(* ===== verification/ThreadPool.v ===== *)
(** The worker pool of [shared/utilities/threadPool.hpp] as a transition system:
    every critical section of its mutex is one step, by the submitting thread or
    by one of the workers. A blocked call is a step that is not enabled: the
    condition variables only decide when a thread looks again. *)
From Stdlib Require Import ZArith Lia.
From stdpp Require Import base list.
From S2P Require Import Prelude.
Open Scope Z_scope.

Section Pool.
Context {Task Error : Type}.

(** [executing] counts the workers running a task; the gauge, when there is one,
    is the last count published to the observer. *)
Record pool : Type := mkPool {
  threads : nat;
  capacity_ : nat;
  tasks_ : list Task;
  executing : nat;
  inFlight_ : nat;
  inFlightGauge_ : option Z;
  firstError_ : option Error }.

Definition ThreadPool (threads : nat) (inFlightGauge : option Z) : pool :=
  mkPool threads (threads * 2) [] 0 0 inFlightGauge None.

Definition publishInFlight (p : pool) : pool :=
  mkPool (threads p) (capacity_ p) (tasks_ p) (executing p) (inFlight_ p)
    (match inFlightGauge_ p with Some _ => Some (Z.of_nat (inFlight_ p)) | None => None end)
    (firstError_ p).

(** [submit], once there is a slot. *)
Definition submit (task : Task) (p : pool) : option pool :=
  if (inFlight_ p <? capacity_ p)%nat then
    Some (publishInFlight (mkPool (threads p) (capacity_ p) (tasks_ p ++ [task]) (executing p)
                             (S (inFlight_ p)) (inFlightGauge_ p) (firstError_ p)))
  else None.

(** [wait] returns. *)
Definition wait_returns (p : pool) : bool := (inFlight_ p =? 0)%nat.

Definition takeError (p : pool) : option Error * pool :=
  (firstError_ p,
   mkPool (threads p) (capacity_ p) (tasks_ p) (executing p) (inFlight_ p) (inFlightGauge_ p) None).

(** [workerLoop]: a worker takes the front task, and later comes back with the
    exception it raised, if any. *)
Definition worker_start (p : pool) : option (Task * pool) :=
  match tasks_ p with
  | task :: rest =>
      if (executing p <? threads p)%nat then
        Some (task, mkPool (threads p) (capacity_ p) rest (S (executing p)) (inFlight_ p)
                      (inFlightGauge_ p) (firstError_ p))
      else None
  | [] => None
  end.

Definition worker_finish (err : option Error) (p : pool) : option pool :=
  match executing p with
  | S executing =>
      Some (publishInFlight
              (mkPool (threads p) (capacity_ p) (tasks_ p) executing (inFlight_ p - 1)
                 (inFlightGauge_ p)
                 (match err, firstError_ p with Some e, None => Some e | _, first => first end)))
  | O => None
  end.

(** ** Runs *)

Inductive label : Type :=
| Submit (task : Task)
| Start (task : Task)
| Finish (err : option Error)
| TakeError (err : option Error).

Inductive pool_step : pool -> label -> pool -> Prop :=
| step_submit p task p' : submit task p = Some p' -> pool_step p (Submit task) p'
| step_start p task p' : worker_start p = Some (task, p') -> pool_step p (Start task) p'
| step_finish p err p' : worker_finish err p = Some p' -> pool_step p (Finish err) p'
| step_take p err p' : takeError p = (err, p') -> pool_step p (TakeError err) p'.

Inductive pool_run (p0 : pool) : list label -> pool -> Prop :=
| pool_start : pool_run p0 [] p0
| pool_next trace p l p' : pool_run p0 trace p -> pool_step p l p' -> pool_run p0 (trace ++ [l]) p'.

Definition submitted (l : label) : option Task := match l with Submit t => Some t | _ => None end.
Definition started (l : label) : option Task := match l with Start t => Some t | _ => None end.
Definition finished (l : label) : option unit := match l with Finish _ => Some tt | _ => None end.

(** The error slot after a trace: the first error since it was last taken. *)
Fixpoint pending_error (slot : option Error) (trace : list label) : option Error :=
  match trace with
  | [] => slot
  | Finish (Some e) :: trace => pending_error (match slot with None => Some e | Some _ => slot end) trace
  | TakeError _ :: trace => pending_error None trace
  | _ :: trace => pending_error slot trace
  end.

Lemma pending_error_snoc slot trace l :
  pending_error slot (trace ++ [l]) = pending_error (pending_error slot trace) [l].
Proof.
  revert slot. induction trace as [|x trace IH]; intros slot; [done|].
  destruct x as [| |[]|]; cbn [pending_error app]; apply IH.
Qed.

(** What holds of the pool after a run. *)
Record pool_ok (n : nat) (observed : bool) (trace : list label) (p : pool) : Prop := {
  pool_size : threads p = n /\ capacity_ p = (n * 2)%nat;
  pool_count : inFlight_ p = (length (tasks_ p) + executing p)%nat;
  pool_bound : (inFlight_ p <= n * 2)%nat /\ (executing p <= n)%nat;
  pool_gauge : inFlightGauge_ p = if observed then Some (Z.of_nat (inFlight_ p)) else None;
  pool_fifo : omap submitted trace = omap started trace ++ tasks_ p;
  pool_running : length (omap started trace) = (length (omap finished trace) + executing p)%nat;
  pool_error : firstError_ p = pending_error None trace }.

Lemma omap_snoc {A B} (f : A -> option B) (l : list A) x :
  omap f (l ++ [x]) = omap f l ++ match f x with Some y => [y] | None => [] end.
Proof. rewrite omap_app. cbn. now destruct (f x). Qed.

Lemma pool_step_ok n observed trace p l p' :
  pool_ok n observed trace p -> pool_step p l p' -> pool_ok n observed (trace ++ [l]) p'.
Proof.
  intros [[Ht Hc] Hn [Hb1 Hb2] Hg Hf Hr He] Hstep.
  destruct Hstep as [p task p' H|p task p' H|p err p' H|p err p' H].
  - unfold submit in H. destruct (Nat.ltb_spec (inFlight_ p) (capacity_ p)); [|discriminate].
    injection H as <-. split; cbn; rewrite ?omap_snoc, ?pending_error_snoc, ?length_app; cbn;
      rewrite ?app_nil_r; auto; try lia.
    + rewrite Hg. now destruct observed.
    + now rewrite Hf, app_assoc.
  - unfold worker_start in H. destruct (tasks_ p) as [|t rest] eqn:Et; [discriminate|].
    destruct (Nat.ltb_spec (executing p) (threads p)); [|discriminate]. injection H as -> <-.
    cbn in Hn.
    split; cbn; rewrite ?omap_snoc, ?pending_error_snoc, ?length_app; cbn; rewrite ?app_nil_r; auto; try lia.
    now rewrite Hf, <- app_assoc.
  - unfold worker_finish in H. destruct (executing p) as [|k] eqn:Ek; [discriminate|]. injection H as <-.
    split; cbn; rewrite ?omap_snoc, ?pending_error_snoc, ?length_app; cbn; rewrite ?app_nil_r; auto; try lia.
    + rewrite Hg. now destruct observed.
    + rewrite He. destruct err; [|done]. now destruct (pending_error None trace).
  - injection H as <- <-.
    split; cbn; rewrite ?omap_snoc, ?pending_error_snoc, ?length_app; cbn; rewrite ?app_nil_r; auto; lia.
Qed.

(** The pool keeps its promises. After any interleaving of the submitter and
    the workers, at most twice as many tasks as workers are in flight, the
    count and the observer's gauge are the queued tasks plus the running ones,
    tasks are started in the order they were submitted, each once, and the
    error slot holds the first error since it was last taken. *)
Theorem pool_promises n (gauge : bool) trace p :
  pool_run (ThreadPool n (if gauge then Some 0 else None)) trace p -> pool_ok n gauge trace p.
Proof.
  remember (ThreadPool n (if gauge then Some 0 else None)) as p0 eqn:E0.
  induction 1 as [|trace p l p' _ IH Hstep]; [|now apply (pool_step_ok _ _ _ p)].
  subst p0. split; cbn; auto; lia.
Qed.

(** [wait] ends: with a worker or more, every worker step makes progress, and
    none is enabled only once nothing is in flight. *)
Definition work_left (p : pool) : nat := (2 * length (tasks_ p) + executing p)%nat.

Lemma start_progress p task p' : worker_start p = Some (task, p') -> (work_left p' < work_left p)%nat.
Proof.
  unfold worker_start, work_left. destruct (tasks_ p) as [|t rest] eqn:E; [discriminate|].
  destruct (_ <? _)%nat; [|discriminate]. intros [= _ <-]. cbn. lia.
Qed.
Lemma finish_progress p err p' : worker_finish err p = Some p' -> (work_left p' < work_left p)%nat.
Proof.
  unfold worker_finish, work_left. destruct (executing p) eqn:E; [discriminate|]. intros [= <-]. cbn. lia.
Qed.
Lemma pool_never_stuck n gauge trace p :
  (0 < n)%nat -> pool_ok n gauge trace p -> wait_returns p = false ->
  (exists task p', worker_start p = Some (task, p')) \/ forall err, exists p', worker_finish err p = Some p'.
Proof.
  intros Hn [[Ht _] Hc _ _ _ _ _] Hw. unfold wait_returns in Hw. apply Nat.eqb_neq in Hw.
  unfold worker_start, worker_finish. destruct (executing p) as [|k]; [|right; eauto].
  left. destruct (tasks_ p) as [|t rest]; [simpl in Hc; lia|]. rewrite Ht.
  rewrite (proj2 (Nat.ltb_lt 0 n)) by lia. eauto.
Qed.

(** A schedule of steps as a computation. *)
Inductive action : Type := DoSubmit (task : Task) | DoStart | DoFinish (err : option Error) | DoTake.

Definition act (a : action) (p : pool) : option (label * pool) :=
  match a with
  | DoSubmit task => match submit task p with Some p' => Some (Submit task, p') | None => None end
  | DoStart => match worker_start p with Some (task, p') => Some (Start task, p') | None => None end
  | DoFinish err => match worker_finish err p with Some p' => Some (Finish err, p') | None => None end
  | DoTake => let '(err, p') := takeError p in Some (TakeError err, p')
  end.

Fixpoint replay (acts : list action) (p : pool) : option (list label * pool) :=
  match acts with
  | [] => Some ([], p)
  | a :: acts =>
      match act a p with
      | None => None
      | Some (l, p) => match replay acts p with Some (ls, p) => Some (l :: ls, p) | None => None end
      end
  end.

Lemma act_step a p l p' : act a p = Some (l, p') -> pool_step p l p'.
Proof.
  destruct a as [task| |err|]; cbn [act].
  - destruct (submit task p) eqn:E; [|discriminate]. intros [= <- <-]. now constructor.
  - destruct (worker_start p) as [[task p1]|] eqn:E; [|discriminate]. intros [= <- <-]. now constructor.
  - destruct (worker_finish err p) eqn:E; [|discriminate]. intros [= <- <-]. now constructor.
  - intros [= <- <-]. now constructor.
Qed.

Lemma replay_run p0 acts : forall trace p ls p',
  pool_run p0 trace p -> replay acts p = Some (ls, p') -> pool_run p0 (trace ++ ls) p'.
Proof.
  induction acts as [|a acts IH]; intros trace p ls p' Hrun; cbn [replay].
  - intros [= <- <-]. now rewrite app_nil_r.
  - destruct (act a p) as [[l p1]|] eqn:Ea; [|discriminate].
    destruct (replay acts p1) as [[ls1 p2]|] eqn:Er; [|discriminate]. intros [= <- <-].
    rewrite (app_assoc trace [l] ls1 : trace ++ l :: ls1 = _).
    apply (IH _ p1); [|done]. eapply pool_next; [exact Hrun|]. now apply (act_step a).
Qed.

End Pool.

(** Two workers, four slots: five submissions, the last one once a task is done. *)
Definition demo_actions : list (action (Task := nat) (Error := bool)) :=
  [DoSubmit 1; DoSubmit 2; DoStart; DoSubmit 3; DoStart; DoSubmit 4; DoFinish (Some true); DoSubmit 5;
   DoFinish (Some false); DoStart; DoTake]%nat.
Definition demo_trace : list (label (Task := nat) (Error := bool)) :=
  [Submit 1; Submit 2; Start 1; Submit 3; Start 2; Submit 4; Finish (Some true); Submit 5;
   Finish (Some false); Start 3; TakeError (Some true)]%nat.
Definition demo_end : pool (Task := nat) (Error := bool) := mkPool 2 4 [4; 5]%nat 1 3 (Some 3) None.

Lemma pool_promises_witness :
  pool_run (ThreadPool 2 (Some 0)) demo_trace demo_end /\ pool_ok 2 true demo_trace demo_end.
Proof.
  assert (pool_run (ThreadPool 2 (Some 0)) demo_trace demo_end) as H.
  { apply (replay_run _ demo_actions [] (ThreadPool 2 (Some 0))); [constructor|reflexivity]. }
  split; [exact H|exact (pool_promises 2 true _ _ H)].
Defined.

══════

» **Your goal**: Quote the records above from their first line through the line containing "Section Pool.", both ends included.

» **Response to this task**:
(* ===== verification/ThreadPool.v ===== *)
(** The worker pool of [shared/utilities/threadPool.hpp] as a transition system:
    every critical section of its mutex is one step, by the submitting thread or
    by one of the workers. A blocked call is a step that is not enabled: the
    condition variables only decide when a thread looks again. *)
From Stdlib Require Import ZArith Lia.
From stdpp Require Import base list.
From S2P Require Import Prelude.
Open Scope Z_scope.

Section Pool.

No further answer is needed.